Whereas fears of inflation mount, rates of interest on certificates of deposit hit document lows

How to protect your savings from inflation

Until a year ago, an old-fashioned payment slip was a reliable way to get a decent return.

But a surge in savings, coupled with the Federal Reserve’s drive to keep its policy rate near zero, has put pressure on deposit rates across the board.

“The bad news is that CD yields are at record lows, the good news is they have finally stopped falling,” said Greg McBride, chief financial analyst at Bankrate.com.

According to Bankrate, annual CD interest rates are currently only 0.17% on average, and even high-yield CDs are below 1%, which means that savers tie up funds below the inflation rate.

The CDs that offer the highest returns usually have higher minimum deposit requirements and require longer terms. But these yields are no better either. Both three- and five-year CDs are currently around 1%.

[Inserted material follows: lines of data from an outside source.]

(* ===== verification/SourceKeys.v ===== *)
(** * Primary keys of a source table (internal/sniffer: query.go)

    The keys of a source table by their PostgreSQL type, the order the server keeps on
    them, the text [Fetch] makes of them and stores as the watermark, and what the server
    reads when that text comes back as a parameter. *)

From Stdlib Require Import Ascii.
From S2P Require Import Prelude GoLang GoText GoUtf8 GoJson.

Local Open Scope Z_scope.

(** ** Keys *)

(** The order of a TEXT column: a deterministic collation is some linear order. *)
Record collation := {
  coll_leb : string → string → bool;
  coll_total : ∀ a b, coll_leb a b = true ∨ coll_leb b a = true;
  coll_trans : ∀ a b c, coll_leb a b = true → coll_leb b c = true → coll_leb a c = true;
  coll_antisym : ∀ a b, coll_leb a b = true → coll_leb b a = true → a = b;
}.

Inductive key_type := BigintKey | TextKey (c : collation) | UuidKey.

(** A UUID is its sixteen bytes. *)
Inductive key := KInt (z : Z) | KText (s : string) | KUuid (b : string).

#[export] Instance key_eq_dec : EqDecision key.
Proof. solve_decision. Defined.

(** The key is a value of the column's type. *)
Definition key_typed (ty : key_type) (k : key) : bool :=
  match ty, k with
  | BigintKey, KInt z => in_int64 z
  | TextKey _, KText _ => true
  | UuidKey, KUuid b => bool_decide (String.length b = 16%nat)
  | _, _ => false
  end.

(** ** The order *)

(** memcmp: the order of the bytes, which is that of UUIDs and of the collation "C". *)
Fixpoint bytes_leb (s t : string) : bool :=
  match s, t with
  | EmptyString, _ => true
  | String _ _, EmptyString => false
  | String a s', String b t' =>
      (byte_val a <? byte_val b) || (byte_val a =? byte_val b) && bytes_leb s' t'
  end.

(** [a <= b] for the server; values of different types are never compared, any order
    of the types will do. *)
Definition key_leb (ty : key_type) (a b : key) : bool :=
  match a, b with
  | KInt x, KInt y => x <=? y
  | KText s, KText t => match ty with TextKey c => coll_leb c s t | _ => bytes_leb s t end
  | KUuid s, KUuid t => bytes_leb s t
  | KInt _, _ | KText _, KUuid _ => true
  | _, _ => false
  end.

(** [b > a]. *)
Definition key_ltb (ty : key_type) (a b : key) : bool := negb (key_leb ty b a).

Lemma byte_val_inj a b : byte_val a = byte_val b → a = b.
Proof.
  unfold byte_val. intros E. rewrite <- (ascii_N_embedding a), <- (ascii_N_embedding b).
  f_equal. lia.
Qed.

Lemma bytes_leb_total s t : bytes_leb s t = true ∨ bytes_leb t s = true.
Proof.
  revert t. induction s as [|a s IH]; intros [|b t]; simpl; auto. rewrite !orb_true_iff, !andb_true_iff.
  rewrite !Z.ltb_lt, !Z.eqb_eq. destruct (Z.lt_trichotomy (byte_val a) (byte_val b)) as [?|[?|?]]; auto.
  destruct (IH t); auto.
Qed.

Lemma bytes_leb_trans s t u : bytes_leb s t = true → bytes_leb t u = true → bytes_leb s u = true.
Proof.
  revert t u. induction s as [|a s IH]; intros [|b t] [|c u]; simpl; try done.
  rewrite !orb_true_iff, !andb_true_iff, !Z.ltb_lt, !Z.eqb_eq.
  intros [?|[? H1]] [?|[? H2]]; try (left; lia). right. split; [lia|by eapply IH].
Qed.

Lemma bytes_leb_antisym s t : bytes_leb s t = true → bytes_leb t s = true → s = t.
Proof.
  revert t. induction s as [|a s IH]; intros [|b t]; simpl; try done.
  rewrite !orb_true_iff, !andb_true_iff, !Z.ltb_lt, !Z.eqb_eq.
  intros [?|[E H1]] [?|[? H2]]; try lia. by rewrite (byte_val_inj a b E), (IH t H1 H2).
Qed.

(** The collation "C". *)
Definition c_collation : collation := {|
  coll_leb := bytes_leb; coll_total := bytes_leb_total; coll_trans := bytes_leb_trans;
  coll_antisym := bytes_leb_antisym
|}.

Lemma key_leb_total ty a b : key_leb ty a b = true ∨ key_leb ty b a = true.
Proof.
  destruct a, b; simpl; auto; [rewrite !Z.leb_le; lia|destruct ty|];
    auto using bytes_leb_total, coll_total.
Qed.

Lemma key_leb_refl ty a : key_leb ty a a = true.
Proof. by destruct (key_leb_total ty a a). Qed.

Lemma key_leb_trans ty a b c : key_leb ty a b = true → key_leb ty b c = true → key_leb ty a c = true.
Proof.
  destruct a, b, c; simpl; try done; [rewrite !Z.leb_le; lia|destruct ty|];
    eauto using bytes_leb_trans, coll_trans.
Qed.

Lemma key_leb_antisym ty a b : key_leb ty a b = true → key_leb ty b a = true → a = b.
Proof.
  destruct a, b; simpl; try done; [rewrite !Z.leb_le; intros; f_equal; lia|destruct ty|];
    intros; f_equal; eauto using bytes_leb_antisym, coll_antisym.
Qed.

(** ** The text of a key *)

Fixpoint byte_words (b : string) : string :=
  match b with
  | EmptyString => EmptyString
  | String a EmptyString => itoa (byte_val a)
  | String a b' => itoa (byte_val a) +:+ " " +:+ byte_words b'
  end.

(** [fmt.Sprintf] with [%v] of a [[16]byte], the value the driver makes of a UUID. *)
Definition uuid_text (b : string) : string := "[" +:+ byte_words b +:+ "]".

(** What [Fetch] makes of a key. *)
Definition key_text (k : key) : string :=
  match k with KInt z => itoa z | KText s => s | KUuid b => uuid_text b end.

(** [uuid_in]: sixteen pairs of hexadecimal digits, a hyphen allowed after every second
    pair but the last, the whole perhaps in braces. *)
Fixpoint uuid_pairs (n : nat) (s : string) : option (string * string) :=
  match n with
  | O => Some (EmptyString, s)
  | S n' =>
      match s with
      | String h (String l s') =>
          x ← hex_val h; y ← hex_val l;
          let rest :=
            match s' with
            | String c s'' => if bool_decide (c = "-"%char) && Nat.even n' && negb (n' =? 0)%nat then s'' else s'
            | EmptyString => s'
            end in
          '(b, r) ← uuid_pairs n' rest;
          Some (String (chr (16 * x + y)) b, r)
      | _ => None
      end
  end.

Definition uuid_in (s : string) : option string :=
  match s with
  | String "{" s' => '(b, r) ← uuid_pairs 16 s'; if bool_decide (r = "}"%string) then Some b else None
  | _ => '(b, r) ← uuid_pairs 16 s; if bool_decide (r = EmptyString) then Some b else None
  end.

(** What the server reads of a text parameter that is compared with the column. *)
Definition key_in (ty : key_type) (s : string) : option key :=
  match ty with
  | BigintKey => KInt <$> atoi s
  | TextKey _ => Some (KText s)
  | UuidKey => KUuid <$> uuid_in s
  end.

Definition type_name (ty : key_type) : string :=
  match ty with BigintKey => "bigint" | TextKey _ => "text" | UuidKey => "uuid" end.

Example uuid_in_sample :
  uuid_in "30313233-3435-3637-3839-414243444546" = Some "0123456789ABCDEF"%string.
Proof. vm_compute. reflexivity. Qed.

Example uuid_in_braces : uuid_in "{30313233343536373839414243444546}" = Some "0123456789ABCDEF"%string.
Proof. vm_compute. reflexivity. Qed.

Example uuid_in_bad : uuid_in "303-13233343536373839414243444546" = None.
Proof. vm_compute. reflexivity. Qed.

Example uuid_text_sample :
  uuid_text "0123456789ABCDEF" = "[48 49 50 51 52 53 54 55 56 57 65 66 67 68 69 70]"%string.
Proof. vm_compute. reflexivity. Qed.

(** ** Which keys come back *)

(** The keys a watermark can carry: every BIGINT, every TEXT but the empty one, which is
    the sentinel of no key, and no UUID. *)
Definition key_ok (ty : key_type) (k : key) : bool :=
  key_typed ty k && match k with KInt _ => true | KText s => bool_decide (s ≠ EmptyString) | KUuid _ => false end.

Lemma uuid_in_text b : uuid_in (uuid_text b) = None.
Proof. unfold uuid_text, uuid_in. simpl. by destruct (byte_words b +:+ "]"). Qed.

Lemma key_in_text ty k : key_ok ty k = true → key_in ty (key_text k) = Some k.
Proof.
  unfold key_ok. destruct ty, k; simpl; try done.
  - intros [Hz _]%andb_true_iff. by rewrite atoi_itoa.
  - by rewrite andb_false_r.
Qed.

Lemma key_text_nonempty ty k : key_ok ty k = true → key_text k ≠ EmptyString.
Proof.
  unfold key_ok. destruct ty, k as [z|s|b]; simpl; try done;
    [intros _; apply itoa_nonempty|by intros ?%bool_decide_eq_true].
Qed.

(** These are all the keys that come back: a key of the column is read back from its
    text, and its text is not the sentinel, exactly when [key_ok]. *)
Theorem key_ok_exact ty k : key_typed ty k = true →
  key_ok ty k = true ↔ key_in ty (key_text k) = Some k ∧ key_text k ≠ EmptyString.
Proof.
  intros Ht. split; [eauto using key_in_text, key_text_nonempty|].
  intros [Hin Hne]. unfold key_ok. rewrite Ht. destruct ty, k; try done; [by apply bool_decide_eq_true|].
  cbn [key_in key_text] in Hin. by rewrite uuid_in_text in Hin.
Qed.
(** ** Properties *)

(** The acceptance run is sound: after the reset and the bulk insert of at most 99999
    jobs, when only workers and sweepers touch the queue, a wait for that many
    successes that does not end the test leaves every numbered job succeeded, with its
    one success event. *)
Theorem acceptance_sound dt prefix n budget evs s s1 s2 s3 d :
  0 <= n <= 99999 → Forall others_work evs →
  truncateJobs s = (Ret (inr tt), s1) → enqueueLocalFSJobs prefix n s1 = (Ret (inr tt), s2) →
  waitAllSucceeded dt n budget evs s2 = (Ret (Some (inr d)), s3) →
  ∀ i, 1 <= i <= n → ∃ k r, jobs (tabs s3) !! k = Some r ∧ trace_id r = prefix +:+ lpad5 i ∧
    dst r = "/srv/imgsync/dst/file-" +:+ lpad5 i +:+ ".bin" ∧ status r = Succeeded ∧
    n_ev EvSuccess k (events (tabs s3)) = 1.
Proof.
  intros Hn Hall E1 E2 E3 i Hi.
  assert (tabs s1 = truncated (tabs s)) as Ht1.
  { unfold truncateJobs in E1. destruct (exec_run (λ _ t, (inr tt, truncated t)) s)
      as (r & s' & E & _ & _ & _ & Hc). rewrite (bind_run _ _ _ _ _ E) in E1.
    cbn in E1. injection E1 as Er <-.
    destruct Hc as [(a & [= _ Ht] & _)|[(_ & _ & e & ->)|(e & t & [=] & _)]]; done. }
  destruct (enqueueLocalFSJobs_run _ _ _ _ _ E2) as [k Eb]. rewrite Ht1 in Eb.
  destruct (bulk_insert_run _ _ _ _ _ _ Hn Eb) as (Hwf & Hsz & Hk).
  destruct (waitAllSucceeded_ok _ _ _ _ _ _ _ Hwf Hall E3) as [[Hev Hd] Hc].
  specialize (Hev Hwf). specialize (Hd Hwf).
  destruct (Hk i Hi) as (j & r & Hj & Hkey).
  assert (is_Some (jobs (tabs s3) !! j)) as [r3 Hj3]
    by (apply elem_of_dom; rewrite Hd; apply elem_of_dom; by exists r).
  destruct (ev_identity _ _ Hev j r r3 Hj Hj3) as (_ & Htr & _ & Hds & _).
  assert (size (jobs (tabs s3)) = size (jobs (tabs s2))) as Hsz3 by (by rewrite <- !size_dom, Hd).
  pose proof (rows_in_all _ _ j r3 ltac:(by rewrite Hsz3, Hsz) Hj3) as Hst.
  pose proof (wf_audit _ (ev_wf _ _ Hev) _ _ Hj3) as Ha.
  pose proof (rw_id _ _ (wf_rows _ (ev_wf _ _ Hev) _ _ Hj3)) as Hid.
  injection Hkey as Ek1 Ek2. exists j, r3. split; [done|]. rewrite Htr, Hds.
  split; [done|]. split; [done|]. split; [done|].
  rewrite <- Hid, (au_success _ _ Ha), Hst. done.
Qed.

(** In every well-formed state [inspectSweeperRecovery] counts exactly the succeeded
    jobs that a sweep took back and that never failed: recovery costs no attempt. *)
Theorem recovered_row_spec t i r :
  wf t → jobs t !! i = Some r →
  recovered_row t r = true ↔
  status r = Succeeded ∧ 0 < n_ev EvExpire i (events t) ∧ n_ev EvFail i (events t) = 0.
Proof.
  intros Hwf Hi. pose proof (wf_audit _ Hwf _ _ Hi) as [_ _ Hde Hat].
  pose proof (rw_id _ _ (wf_rows _ Hwf _ _ Hi)) as Hid. rewrite Hid in *.
  unfold recovered_row. rewrite !andb_true_iff, bool_decide_eq_true, Z.eqb_eq, existsb_exists.
  pose proof (n_ev_nonneg EvFail i (events t)) as Hf0. split.
  - intros [[Hs Ha] (e & He & Hx)]. rewrite Hs in Hde. simpl in Hde. split; [done|]. split; [|lia].
    to_prop. unfold n_ev. apply list_elem_of_In in He.
    enough (countb (is_ev EvExpire i) (events t) ≠ 0%nat) by lia. intros Hz.
    apply (list_elem_of_split) in He as (l1 & l2 & El). rewrite El, countb_app in Hz. simpl in Hz.
    unfold is_ev in Hz at 2. rewrite !bool_decide_true in Hz by congruence. simpl in Hz. lia.
  - intros (Hs & Hx & Hf). rewrite Hs in Hde. simpl in Hde. split; [split; [done|lia]|].
    destruct (decide (Exists (λ e, is_ev EvExpire i e = true) (events t))) as [He|He].
    + apply Exists_exists in He as (e & He & Hm). exists e. split; [by apply list_elem_of_In|].
      unfold is_ev in Hm. to_prop. destruct (wf_fk _ Hwf e He) as (r' & Hr' & Htr).
      rewrite !bool_decide_true; [done|congruence|congruence|]. simplify_eq. congruence.
    + rewrite <- Forall_not_Exists in He || apply not_Exists_Forall in He; [|tc_solve].
      unfold n_ev in Hx. rewrite countb_zero in Hx; [lia|].
      intros e He'. rewrite Forall_forall in He. specialize (He e He'). by apply not_true_is_false.
Qed.

End Facts.

(** The writes of a fixture add up to its size, none is empty or longer than the chunk,
    and a loop of one turn per chunk writes them all. *)
Theorem fixture_writes_total fuel w size :
  size - w <= Z.of_nat fuel * chunk_len →
  foldr Z.add 0 (fixture_writes fuel w size) = Z.max 0 (size - w) ∧
  Forall (λ n, 0 < n <= chunk_len) (fixture_writes fuel w size).
Proof.
  revert w. unfold chunk_len. induction fuel as [|fuel IH]; intros w Hf; cbn [fixture_writes].
  { split; [simpl; lia|constructor]. }
  destruct (w <? size) eqn:Hw; to_prop; [|split; [simpl; lia|constructor]].
  destruct (IH (w + chunk_len)) as [Hs Ha]; unfold chunk_len in *; [lia|].
  destruct (size <? w + 1024 * 1024) eqn:Hl; to_prop; cbn [foldr]; rewrite Hs;
    (split; [lia|constructor; [lia|exact Ha]]).
Qed.

(** Every job of the bulk insert has its fixture: up to 99999 the file a job names below
    the mount of the nodes is the file [seedFixtures] writes below the mount of the host.
    From 100000 on the insert cuts the number, and keys collide. *)
Theorem series_src_seeded prefix i :
  0 <= i <= 99999 →
  ∃ f, js_Src (series_spec prefix i) = "/srv/imgsync" +:+ f ∧ fixture_path i = hostFsRoot +:+ f.
Proof.
  intros Hi. destruct (lpad5_pad5 i Hi) as [E _]. exists ("/src/file-" +:+ pad5 i +:+ ".bin").
  unfold series_spec, fixture_path. simpl. by rewrite E.
Qed.

Lemma series_collision : lpad5 100000 = lpad5 10000 ∧ pad5 100000 ≠ pad5 10000.
Proof. split; [by vm_compute|by vm_compute]. Qed.

(** ** A run *)

(** What the other sessions did until the tick: both jobs succeeded. *)
Definition all_done (s : pg) : pg :=
  with_tabs (foldl (λ t i, match jobs t !! i with
    | Some r => push_event (now (env s)) (trace_id r) i EvSuccess (BObj ∅)
                  (set_jobs (<[i := settle_row Succeeded 0 0 (now (env s)) r]> (jobs t)) t)
    | None => t end) (tabs s) [1; 2]) s.

Example acceptance_runs :
  fst ((_ ← truncateJobs; _ ← enqueueLocalFSJobs "f5a-" 2;
        waitAllSucceeded itoa 2 100 [WTick (λ s, s) 1; WTick all_done 2]) sample_pg) = Ret (Some (inr 2)).
Proof. vm_compute. reflexivity. Qed.
Lemma added_header_wf : header_wf added_header.
Proof using W Hfit Hforced.
  destruct (wf_header_wf p W) as [A B C D F]. fold h in A, B, C, D, F.
  pose proof (zlen_nonneg bytes). pose proof (wf_free_lo p W) as Hlo. fold h in Hlo.
  split; cbn [added_header slot_count free_space_offset next_page_id next_logical_id padding];
    fold h; try done; try word_lia.
  pose proof (Z.mod_pos_bound (next_logical_id h + 1) 65536).
  destruct forced; word_lia.
Qed.

Lemma added_slot_range :
  in_u16 (logical_id added_slot) /\ in_u16 (offset added_slot) /\ in_u16 (length_ added_slot).
Proof using W Hfit Hforced.
  destruct (wf_header_wf p W) as [A B C D F]. fold h in A, B, C, D, F.
  pose proof (zlen_nonneg bytes).
  unfold added_slot, added_lid; simpl. destruct forced; simpl; word_lia.
Qed.

Lemma add_slot_inner_ok :
  add_slot_inner p bytes forced = Ok (added_page, (added_lid, slot_count h)).
Proof using W Hfit Hforced.
  pose proof (wf_len p W) as HL. pose proof (wf_slot_count p W) as Hc.
  pose proof (wf_free_lo p W) as Hlo. fold h in Hc, Hlo.
  pose proof (zlen_nonneg bytes) as Hb.
  unfold add_slot_inner. rewrite wf_not_exceeds by done. fold h. page_consts.
  rewrite (proj2 (Z.ltb_ge _ _)) by lia.
  rewrite splice_set_ok by lia. rewrite exec_bind_ret.
  set (d1 := splice (page p) (free_space_offset h) bytes).
  assert (zlen d1 = 4096) as H1 by (unfold d1; rewrite zlen_splice; lia).
  replace (wrap16 (free_space_offset h)) with (free_space_offset h)
    by (unfold wrap16; rewrite Z.mod_small; lia).
  replace (wrap16 (zlen bytes)) with (zlen bytes)
    by (unfold wrap16; rewrite Z.mod_small; lia).
  replace (wrap16 (slot_count h + 1)) with (slot_count h + 1)
    by (unfold wrap16; rewrite Z.mod_small; lia).
  replace (wrap16 (free_space_offset h + zlen bytes))
    with (free_space_offset h + zlen bytes)
    by (unfold wrap16; rewrite Z.mod_small; lia).
  fold added_lid added_slot. change (zlen (slot_bytes added_slot)) with 6.
  rewrite splice_set_ok by (change (zlen (slot_bytes added_slot)) with 6; lia).
  rewrite exec_bind_ret. fold added_header.
  rewrite write_header_ok; [done|apply added_header_wf|].
  rewrite zlen_splice by (change (zlen (slot_bytes added_slot)) with 6; lia). lia.
Qed.
Definition as_float (v : Value) : exec ValueError Z :=
  match v with
  | VFloat f => Ok f
  | VInt i => Ok (f64_of_int i)
  | VNull => Err NullComparison
  | _ => Err TypeMismatch
  end.

Definition as_bool (v : Value) : exec ValueError bool :=
  match v with
  | VBool b => Ok b
  | VInt i => Ok (negb (i =? 0))
  | VNull => Err NullComparison
  | _ => Err TypeMismatch
  end.

Definition bytes_eqb (a b : list byte) : bool :=
  match bytes_cmp a b with Eq => true | _ => false end.
Definition bytes_ltb (a b : list byte) : bool :=
  match bytes_cmp a b with Lt => true | _ => false end.
Definition bytes_leb (a b : list byte) : bool :=
  match bytes_cmp a b with Gt => false | _ => true end.
Definition bool_ltb (a b : bool) : bool := negb a && b.
Definition bool_leb (a b : bool) : bool := negb a || b.

Definition equals (a b : Value) : bool :=
  match a, b with
  | VNull, VNull => true
  | VNull, _ | _, VNull => false
  | VInt x, VInt y => x =? y
  | VString x, VString y => bytes_eqb x y
  | VFloat x, VFloat y => f64_eqb x y
  | VBool x, VBool y => Bool.eqb x y
  | VDate x, VDate y => x =? y
  | VTimestamp x, VTimestamp y => x =? y
  | VInt x, VFloat y => f64_eqb (f64_of_int x) y
  | VFloat x, VInt y => f64_eqb x (f64_of_int y)
  | _, _ => false
  end.

(** The shared shape of [gt], [lt], [ge] and [le]: one relation per type. *)
Definition value_rel (ri : Z -> Z -> bool) (rs : list byte -> list byte -> bool)
    (rf : Z -> Z -> bool) (rb : bool -> bool -> bool) (a b : Value)
    : exec ValueError bool :=
  match a, b with
  | VNull, _ | _, VNull => Err NullComparison
  | VInt x, VInt y => Ok (ri x y)
  | VString x, VString y => Ok (rs x y)
  | VFloat x, VFloat y => Ok (rf x y)
  | VBool x, VBool y => Ok (rb x y)
  | VDate x, VDate y => Ok (ri x y)
  | VTimestamp x, VTimestamp y => Ok (ri x y)
  | VInt x, VFloat y => Ok (rf (f64_of_int x) y)
  | VFloat x, VInt y => Ok (rf x (f64_of_int y))
  | _, _ => Err TypeMismatch
  end.

Definition value_gt : Value -> Value -> exec ValueError bool :=
  value_rel Z.gtb (flip bytes_ltb) (flip f64_ltb) (flip bool_ltb).
Definition value_lt : Value -> Value -> exec ValueError bool :=
  value_rel Z.ltb bytes_ltb f64_ltb bool_ltb.
Definition value_ge : Value -> Value -> exec ValueError bool :=
  value_rel Z.geb (flip bytes_leb) (flip f64_leb) (flip bool_leb).
Definition value_le : Value -> Value -> exec ValueError bool :=
  value_rel Z.leb bytes_leb f64_leb bool_leb.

Online banks like Marcus from Goldman Sachs and Ally Bank are better choices, said Ken Tumin, founder of DepositAccounts.com, although these banks are also steadily cutting their rates.

“It makes sense to keep some money in an online savings account, but you will still lose in the short term to inflation,” he said.

Stocks and mutual funds will beat inflation in the long run, though these asset classes require higher risk.

Still, many Americans are willing to make this trade. The amount of money in CDs has steadily decreased while the number of households that have invested in the market has increased in recent years.

“Even income-dependent investors have started to broaden their horizons,” said McBride. “With extremely low interest rates, savers opt for greener pastures.”